Fraud Act of 1984, signed by President Reagan on Oct. 12. The law provides a $10,000 fine and up to a 15-year prison term for 'trafficking' in illegally obtained credit-card account numbers. His 'friend' has commited a felony violation of the California computer-crime law. TRW Spokeswoman Delia Fernandz said that TRW would 'be more than happy to prosecute' both of them.

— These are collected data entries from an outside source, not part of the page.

(* ===== verification/Jest.v ===== *)
(** * The Jest suite: the tests on the texts (src/tests/profile.test.js)

    [profile.test.js] reads [index.html], [css/style.css] and
    [js/main.js] as strings and runs its tests with Jest.  Most tests
    query the DOM that jsdom builds from [index.html] ([JestDom.v]); the
    others test the texts themselves: the [lang] test of the accessibility
    block (lines 321-325), the CSS block (lines 349-377) and the JavaScript
    block (lines 380-412), modelled here.  A test is the list of its
    expectations, in order: the first that does not hold throws and fails
    the test, so it passes exactly when all hold.
    [expect(s).toContain(t)] on strings is [includes], [toMatch] with a
    RegExp is [RegExp.prototype.test] of [Regex], [css.match(/@media/g)] is
    [string_match_g], and [toBeGreaterThan] compares lengths in code
    units. *)

From S2P Require Import Prelude Regex.
From Stdlib Require Import Ascii.
Import Regex.Regex.

Module Jest.

Inductive outcome := Passed | Failed.

Fixpoint is_prefix (p s : list N) : bool :=
  match p, s with
  | [], _ => true
  | x :: p', y :: s' => (x =? y)%N && is_prefix p' s'
  | _ :: _, [] => false
  end.

(** [s.includes(t)]. *)
Fixpoint includes (s t : list N) : bool :=
  is_prefix t s ||
  match s with
  | [] => false
  | _ :: s' => includes s' t
  end.

(** A test's name and its expectations. *)
Definition jest_test : Type := string * list bool.

Definition run_test (t : jest_test) : string * outcome :=
  (t.1, if forallb id t.2 then Passed else Failed).

(** [/<html[^>]+lang="en"/] (line 324), without the flag [i]. *)
Definition lang_en : regexp :=
  RegExp (cat [lits "<html"; Plus (NotClass [62%N]); lits "lang="; Char 34; lits "en"; Char 34]) false.

Definition lang_test (html : list N) : jest_test :=
  ("has lang attribute on html", [regex_test lang_en html]).

(** Lines 350-358. *)
Definition css_basic_tests (css : list N) : list jest_test := [
  ("CSS file is not empty", [(1000 <? length css)%nat]);
  ("uses the blue/black/red color scheme",
     [includes css (code_units "#3b82f6"); includes css (code_units "#dc2626"); includes css (code_units "#0a0a0f")])
].

(** [/@media/g] (line 361): a literal, without the flag [i]; the flag [g]
    is the one [string_match_g] applies. *)
Definition media : regexp := RegExp (lits "@media") false.

(** Lines 360-363: [css.match(/@media/g)] is [null] when nothing matches,
    and [null.length] throws. *)
Definition css_media_test (css : list N) : jest_test :=
  ("has responsive media queries",
     match string_match_g media css with
     | Some ms => [(3 <=? length ms)%nat]
     | None => [false]
     end).

(** Lines 365-375. *)
Definition css_theme_tests (css : list N) : list jest_test := [
  ("has CSS custom properties",
     [includes css (code_units ":root"); includes css (code_units "--blue"); includes css (code_units "--red");
      includes css (code_units "--black")]);
  ("has animation keyframes", [includes css (code_units "@keyframes")])
].

(** [/\(function\s*\(\)\s*\{/] (line 410). *)
Definition iife : regexp :=
  RegExp (cat [lits "(function"; Star Space; lits "()"; Star Space; lits "{"]) false.

(** Lines 380-412. *)
Definition js_tests (js : list N) : list jest_test := [
  ("JS file is not empty", [(500 <? length js)%nat]);
  ("has navigation initialization", [includes js (code_units "initNavigation")]);
  ("has scroll animation initialization", [includes js (code_units "initScrollAnimations")]);
  ("has counter animation", [includes js (code_units "initCounters")]);
  ("has particle system", [includes js (code_units "initParticles")]);
  ("has smooth scroll", [includes js (code_units "initSmoothScroll")]);
  ("uses IntersectionObserver", [includes js (code_units "IntersectionObserver")]);
  ("has IIFE wrapper for encapsulation", [regex_test iife js])
].

(** The six names the JavaScript block looks for. *)
Definition js_names : list string :=
  ["initNavigation"; "initScrollAnimations"; "initCounters"; "initParticles"; "initSmoothScroll";
   "IntersectionObserver"].

Definition occurs (t s : list N) : Prop := exists pre post, s = pre ++ t ++ post.

(** ** Lemmas *)

Lemma is_prefix_spec (p s : list N) : is_prefix p s = true <-> exists q, s = p ++ q.
Proof.
  revert s. induction p as [|x p IH]; intros [|y s]; simpl; [naive_solver|naive_solver|naive_solver|].
  rewrite andb_true_iff, N.eqb_eq, IH. naive_solver.
Qed.

Lemma includes_spec (s t : list N) : includes s t = true <-> occurs t s.
Proof.
  unfold occurs. induction s as [|y s IH]; simpl; rewrite orb_true_iff, is_prefix_spec.
  - split; [intros [[q E]|?]; [by exists [], q|done]|].
    intros (pre & post & E). symmetry in E. apply app_eq_nil in E as [-> E]. left. exists post. by rewrite E.
  - rewrite IH. split.
    + intros [[q E]|(pre & post & ->)]; [by exists [], q|by exists (y :: pre), post].
    + intros (pre & post & E). destruct pre as [|z pre]; [left; by exists post|].
      injection E as -> ->. right. eauto.
Qed.

Lemma run_single (n : string) (b : bool) : (run_test (n, [b])).2 = Passed <-> b = true.
Proof. by destruct b. Qed.

(** Without the flag [i], a literal matches itself only. *)
Lemma matches_lits_exact (s : string) (w : list N) : matches false (lits s) w <-> w = code_units s.
Proof. rewrite matches_lits, list_eq_Forall2. done. Qed.

Lemma matches_seq_lits (s : string) (r : regex) (w : list N) :
  matches false (Seq (lits s) r) w <-> exists w2, w = code_units s ++ w2 /\ matches false r w2.
Proof. rewrite matches_seq. setoid_rewrite matches_lits_exact. naive_solver. Qed.

Lemma iife_matches (w : list N) :
  re_matches iife w <-> exists a b, w = code_units "(function" ++ a ++ code_units "()" ++ b ++ code_units "{" /\
    Forall (fun x => is_space x = true) a /\ Forall (fun x => is_space x = true) b.
Proof.
  pose proof (matches_star_unit false Space _ (matches_space false)) as Hstar.
  unfold re_matches, iife, cat. cbn [foldr re_source re_ignoreCase].
  setoid_rewrite matches_seq_lits. setoid_rewrite matches_seq. setoid_rewrite Hstar.
  setoid_rewrite matches_seq_lits. setoid_rewrite matches_seq. setoid_rewrite Hstar.
  setoid_rewrite matches_seq_lits. setoid_rewrite matches_empty. split.
  - intros (? & -> & a & ? & -> & Ha & ? & -> & b & ? & -> & Hb & ? & -> & ->).
    exists a, b. by rewrite app_nil_r.
  - intros (a & b & -> & Ha & Hb). eexists. split; [reflexivity|].
    exists a, (code_units "()" ++ b ++ code_units "{"). split_and!; [reflexivity|done|].
    eexists. split; [reflexivity|]. exists b, (code_units "{"). split_and!; [reflexivity|done|].
    exists []. by rewrite app_nil_r.
Qed.

Lemma iife_test (js : list N) :
  regex_test iife js = true <->
  exists pre a b post, js = pre ++ code_units "(function" ++ a ++ code_units "()" ++ b ++ code_units "{" ++ post /\
    Forall (fun x => is_space x = true) a /\ Forall (fun x => is_space x = true) b.
Proof.
  rewrite regex_test_spec. setoid_rewrite iife_matches. split.
  - intros (pre & ? & post & -> & a & b & -> & Ha & Hb). exists pre, a, b, post. by rewrite <- !app_assoc.
  - intros (pre & a & b & post & -> & Ha & Hb). eexists pre, _, post. split; [|by exists a, b].
    by rewrite <- !app_assoc.
Qed.

(** ** The CSS block *)

(** C25: the media-query test passes exactly when [@media] occurs three
    times in the stylesheet, one after the other: the global match finds
    the leftmost occurrences, as many as any disjoint ones. *)
Theorem media_test_spec (css : list N) :
  (run_test (css_media_test css)).2 = Passed <-> occurs_n (code_units "@media") 3 css.
Proof.
  assert (Hne : code_units "@media" <> []) by done.
  unfold css_media_test, string_match_g, media, lits. cbn [re_source re_ignoreCase].
  pose proof (match_all_lit _ Hne (S (length css)) css _ eq_refl) as [_ Ho].
  pose proof (fun k H => match_all_lit_complete _ Hne (S (length css)) k css H ltac:(lia)) as Hc.
  destruct (match_all false _ (S (length css)) css) as [|m ms] eqn:E.
  - split; [done|]. intros H. specialize (Hc 3%nat H). simpl in Hc. lia.
  - rewrite run_single, Nat.leb_le. split; [intros H; by apply (occurs_n_le _ _ _ _ Ho)|]. intros H. by apply Hc.
Qed.

(** ** The JavaScript block *)

(** C24: every test of the JavaScript block passes exactly when [main.js]
    is longer than 500 code units, contains each of the five initialiser
    names and [IntersectionObserver] anywhere (in code, a comment or a
    string alike), and contains [(function], white space, [()], white
    space and a brace. *)
Theorem js_tests_spec (js : list N) :
  Forall (fun r => r.2 = Passed) (run_test <$> js_tests js) <->
  (500 < length js)%nat /\ Forall (fun n => occurs (code_units n) js) js_names /\
  exists pre a b post, js = pre ++ code_units "(function" ++ a ++ code_units "()" ++ b ++ code_units "{" ++ post /\
    Forall (fun x => is_space x = true) a /\ Forall (fun x => is_space x = true) b.
Proof.
  unfold js_tests, js_names. cbn [fmap list_fmap]. rewrite !Forall_cons, !Forall_nil, !run_single.
  rewrite Nat.ltb_lt, !includes_spec, iife_test. tauto.
Qed.

End Jest.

   TRW has good reason for concern.  Its computers contain the credit

histories of 120 million people. Last year TRW sold 50 million credit reports to agencies seeking information on their customers. But these highly confidential personal records are so poorly guarded that computerized teenagers can ransack the files and depart undetected. TRW passwords – unlike many others – often print out when entered by TRW's customers. Hackers then look for discarded printouts. A good source: The trash of banks and automobile dealerships, which routinely do credit checks. 'Everybody hacks TRW,' says Cleveland hacker King Blotto, whose bulletin board has a security system the Pentagon would envy, 'It's the easiest.' For her part, Fernandez insists that TRW 'does everything it can do to keep the system secure.'

   In my case, however, that was not enough.  My credit limits would hardly

support many big-time fraud, but victimization takes many forms. Another hacker said it was likely mechandise would be ordered in my name and shipped to me – just to harass me. 'I used to use [credit-card numbers] against someone I didn't like,' the hacker said. 'I'd call Sear's and have a dozen toilets shipped to his house.'

   Meanwhile, back on Dragonfire, my teletrial was going strong.  The

charges, as pressed by the Unknown Warrior, include 'endangering all phreaks and hacks.' The judge in this case is a hacker with the apt name of Axe Murderer. Possible sentences range from 'life exile from the entire planet' to 'kill the dude.' King Blotto has taken up my defense, using hacker power to make his first pleading: he dialed up Dragonfire, broke into its operating system and 'crashed' the bulletin board, destroying all messages damning me. The board is back up now, with a retrial in full swing. But then, exile from the electronic underground looks better all the time.